(Requirement) Search the listing below for the line containing "destruct (decide (user_pa". From there through the line containing "destruct Hr as", transcribe every line exactly, both ends included.
*** Opening of Recorded data ***
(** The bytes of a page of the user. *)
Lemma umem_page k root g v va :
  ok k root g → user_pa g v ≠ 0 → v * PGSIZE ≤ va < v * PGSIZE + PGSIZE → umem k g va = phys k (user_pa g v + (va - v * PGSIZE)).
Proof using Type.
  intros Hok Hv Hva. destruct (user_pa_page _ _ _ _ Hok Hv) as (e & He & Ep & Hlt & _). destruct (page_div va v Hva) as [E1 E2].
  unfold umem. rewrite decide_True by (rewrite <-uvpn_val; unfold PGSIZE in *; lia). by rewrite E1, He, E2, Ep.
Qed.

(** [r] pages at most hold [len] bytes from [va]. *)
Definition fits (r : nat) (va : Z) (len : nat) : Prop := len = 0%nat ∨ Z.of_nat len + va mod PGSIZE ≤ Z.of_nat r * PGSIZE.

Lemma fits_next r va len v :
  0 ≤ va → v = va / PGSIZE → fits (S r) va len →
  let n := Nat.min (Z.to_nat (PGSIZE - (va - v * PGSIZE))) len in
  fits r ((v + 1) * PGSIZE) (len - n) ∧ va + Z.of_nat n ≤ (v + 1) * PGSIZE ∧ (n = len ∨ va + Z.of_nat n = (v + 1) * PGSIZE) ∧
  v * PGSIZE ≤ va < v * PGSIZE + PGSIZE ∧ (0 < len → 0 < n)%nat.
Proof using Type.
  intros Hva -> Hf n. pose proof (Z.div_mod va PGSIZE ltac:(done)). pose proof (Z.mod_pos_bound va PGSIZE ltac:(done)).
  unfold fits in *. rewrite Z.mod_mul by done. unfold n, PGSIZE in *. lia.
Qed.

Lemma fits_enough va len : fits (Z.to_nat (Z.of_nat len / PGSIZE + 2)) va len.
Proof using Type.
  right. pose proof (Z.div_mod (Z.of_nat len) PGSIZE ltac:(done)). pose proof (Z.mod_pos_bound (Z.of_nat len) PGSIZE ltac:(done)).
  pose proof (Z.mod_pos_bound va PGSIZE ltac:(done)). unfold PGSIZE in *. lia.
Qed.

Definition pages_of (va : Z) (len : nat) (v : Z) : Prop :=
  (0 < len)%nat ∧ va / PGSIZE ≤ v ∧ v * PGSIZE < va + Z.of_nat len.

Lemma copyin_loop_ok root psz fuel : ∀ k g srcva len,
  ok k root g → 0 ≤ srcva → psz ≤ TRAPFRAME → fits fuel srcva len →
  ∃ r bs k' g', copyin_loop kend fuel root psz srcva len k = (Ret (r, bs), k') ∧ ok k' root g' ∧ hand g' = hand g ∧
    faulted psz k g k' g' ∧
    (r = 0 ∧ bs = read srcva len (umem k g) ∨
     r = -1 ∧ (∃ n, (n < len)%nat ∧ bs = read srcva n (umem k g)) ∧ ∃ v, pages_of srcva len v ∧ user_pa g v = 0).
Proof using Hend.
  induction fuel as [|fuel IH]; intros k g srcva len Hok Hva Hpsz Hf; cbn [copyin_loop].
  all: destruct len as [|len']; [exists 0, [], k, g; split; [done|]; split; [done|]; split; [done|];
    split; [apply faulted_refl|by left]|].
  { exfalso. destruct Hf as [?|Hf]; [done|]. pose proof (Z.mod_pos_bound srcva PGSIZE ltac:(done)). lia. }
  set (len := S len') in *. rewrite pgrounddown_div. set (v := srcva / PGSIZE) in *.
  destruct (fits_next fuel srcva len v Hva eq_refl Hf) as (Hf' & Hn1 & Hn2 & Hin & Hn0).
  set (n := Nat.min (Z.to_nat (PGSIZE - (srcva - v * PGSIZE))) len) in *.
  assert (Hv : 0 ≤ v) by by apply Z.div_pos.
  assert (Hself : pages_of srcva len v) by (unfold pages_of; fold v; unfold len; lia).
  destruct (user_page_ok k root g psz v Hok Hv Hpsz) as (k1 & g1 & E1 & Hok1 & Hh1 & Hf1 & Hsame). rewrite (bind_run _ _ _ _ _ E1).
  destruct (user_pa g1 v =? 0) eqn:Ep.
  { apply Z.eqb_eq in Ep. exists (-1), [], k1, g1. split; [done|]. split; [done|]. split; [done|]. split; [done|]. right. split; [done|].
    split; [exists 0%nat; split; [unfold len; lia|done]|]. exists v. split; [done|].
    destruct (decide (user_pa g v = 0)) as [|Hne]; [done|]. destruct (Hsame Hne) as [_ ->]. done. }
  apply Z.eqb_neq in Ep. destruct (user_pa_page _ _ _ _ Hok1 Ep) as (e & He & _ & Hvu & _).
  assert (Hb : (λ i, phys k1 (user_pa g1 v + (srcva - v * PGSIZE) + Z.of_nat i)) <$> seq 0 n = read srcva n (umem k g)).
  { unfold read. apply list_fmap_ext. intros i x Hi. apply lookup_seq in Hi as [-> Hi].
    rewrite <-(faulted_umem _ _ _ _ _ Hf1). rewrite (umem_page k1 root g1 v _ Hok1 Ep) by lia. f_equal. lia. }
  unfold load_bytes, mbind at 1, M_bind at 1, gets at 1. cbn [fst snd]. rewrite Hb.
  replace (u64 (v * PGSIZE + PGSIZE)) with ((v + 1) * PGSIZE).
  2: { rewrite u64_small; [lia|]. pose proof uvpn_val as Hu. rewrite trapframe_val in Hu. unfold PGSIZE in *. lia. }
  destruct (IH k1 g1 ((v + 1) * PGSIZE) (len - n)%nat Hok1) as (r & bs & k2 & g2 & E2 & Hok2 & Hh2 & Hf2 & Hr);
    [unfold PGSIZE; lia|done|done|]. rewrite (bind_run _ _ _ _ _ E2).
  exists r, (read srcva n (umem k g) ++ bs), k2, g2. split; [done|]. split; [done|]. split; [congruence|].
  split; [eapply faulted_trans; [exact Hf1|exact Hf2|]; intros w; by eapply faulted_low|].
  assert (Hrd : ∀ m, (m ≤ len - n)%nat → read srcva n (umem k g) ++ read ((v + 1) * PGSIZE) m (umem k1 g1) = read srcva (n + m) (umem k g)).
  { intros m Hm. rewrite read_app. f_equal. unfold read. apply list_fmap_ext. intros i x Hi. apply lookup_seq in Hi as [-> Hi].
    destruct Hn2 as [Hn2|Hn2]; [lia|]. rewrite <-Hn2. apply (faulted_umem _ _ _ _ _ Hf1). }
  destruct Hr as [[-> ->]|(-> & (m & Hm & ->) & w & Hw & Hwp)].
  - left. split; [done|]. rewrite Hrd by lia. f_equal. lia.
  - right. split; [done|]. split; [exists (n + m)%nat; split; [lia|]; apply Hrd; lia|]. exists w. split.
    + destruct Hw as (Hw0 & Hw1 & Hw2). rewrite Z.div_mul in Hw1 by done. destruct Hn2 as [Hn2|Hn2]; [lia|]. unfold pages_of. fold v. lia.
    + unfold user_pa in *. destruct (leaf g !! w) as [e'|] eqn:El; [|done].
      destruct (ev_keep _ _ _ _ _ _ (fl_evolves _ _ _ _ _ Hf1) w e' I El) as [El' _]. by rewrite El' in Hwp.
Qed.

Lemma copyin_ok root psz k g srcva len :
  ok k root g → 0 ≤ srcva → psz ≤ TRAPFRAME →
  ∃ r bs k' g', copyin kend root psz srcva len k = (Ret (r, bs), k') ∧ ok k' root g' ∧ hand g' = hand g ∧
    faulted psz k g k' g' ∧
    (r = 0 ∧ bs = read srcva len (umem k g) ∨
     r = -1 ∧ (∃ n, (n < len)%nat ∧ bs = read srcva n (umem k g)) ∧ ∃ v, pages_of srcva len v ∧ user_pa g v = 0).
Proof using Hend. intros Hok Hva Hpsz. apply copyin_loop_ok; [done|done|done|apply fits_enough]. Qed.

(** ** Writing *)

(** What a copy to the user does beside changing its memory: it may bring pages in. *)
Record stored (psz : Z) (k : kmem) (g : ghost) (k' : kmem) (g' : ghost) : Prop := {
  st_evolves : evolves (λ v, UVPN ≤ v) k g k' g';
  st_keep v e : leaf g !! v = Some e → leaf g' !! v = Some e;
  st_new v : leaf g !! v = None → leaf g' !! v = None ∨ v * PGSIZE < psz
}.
*** Close of Recorded data ***
(Result of the exercise)
    destruct (decide (user_pa g v = 0)) as [|Hne]; [done|]. destruct (Hsame Hne) as [_ ->]. done. }
  apply Z.eqb_neq in Ep. destruct (user_pa_page _ _ _ _ Hok1 Ep) as (e & He & _ & Hvu & _).
  assert (Hb : (λ i, phys k1 (user_pa g1 v + (srcva - v * PGSIZE) + Z.of_nat i)) <$> seq 0 n = read srcva n (umem k g)).
  { unfold read. apply list_fmap_ext. intros i x Hi. apply lookup_seq in Hi as [-> Hi].
    rewrite <-(faulted_umem _ _ _ _ _ Hf1). rewrite (umem_page k1 root g1 v _ Hok1 Ep) by lia. f_equal. lia. }
  unfold load_bytes, mbind at 1, M_bind at 1, gets at 1. cbn [fst snd]. rewrite Hb.
  replace (u64 (v * PGSIZE + PGSIZE)) with ((v + 1) * PGSIZE).
  2: { rewrite u64_small; [lia|]. pose proof uvpn_val as Hu. rewrite trapframe_val in Hu. unfold PGSIZE in *. lia. }
  destruct (IH k1 g1 ((v + 1) * PGSIZE) (len - n)%nat Hok1) as (r & bs & k2 & g2 & E2 & Hok2 & Hh2 & Hf2 & Hr);
    [unfold PGSIZE; lia|done|done|]. rewrite (bind_run _ _ _ _ _ E2).
  exists r, (read srcva n (umem k g) ++ bs), k2, g2. split; [done|]. split; [done|]. split; [congruence|].
  split; [eapply faulted_trans; [exact Hf1|exact Hf2|]; intros w; by eapply faulted_low|].
  assert (Hrd : ∀ m, (m ≤ len - n)%nat → read srcva n (umem k g) ++ read ((v + 1) * PGSIZE) m (umem k1 g1) = read srcva (n + m) (umem k g)).
  { intros m Hm. rewrite read_app. f_equal. unfold read. apply list_fmap_ext. intros i x Hi. apply lookup_seq in Hi as [-> Hi].
    destruct Hn2 as [Hn2|Hn2]; [lia|]. rewrite <-Hn2. apply (faulted_umem _ _ _ _ _ Hf1). }
  destruct Hr as [[-> ->]|(-> & (m & Hm & ->) & w & Hw & Hwp)].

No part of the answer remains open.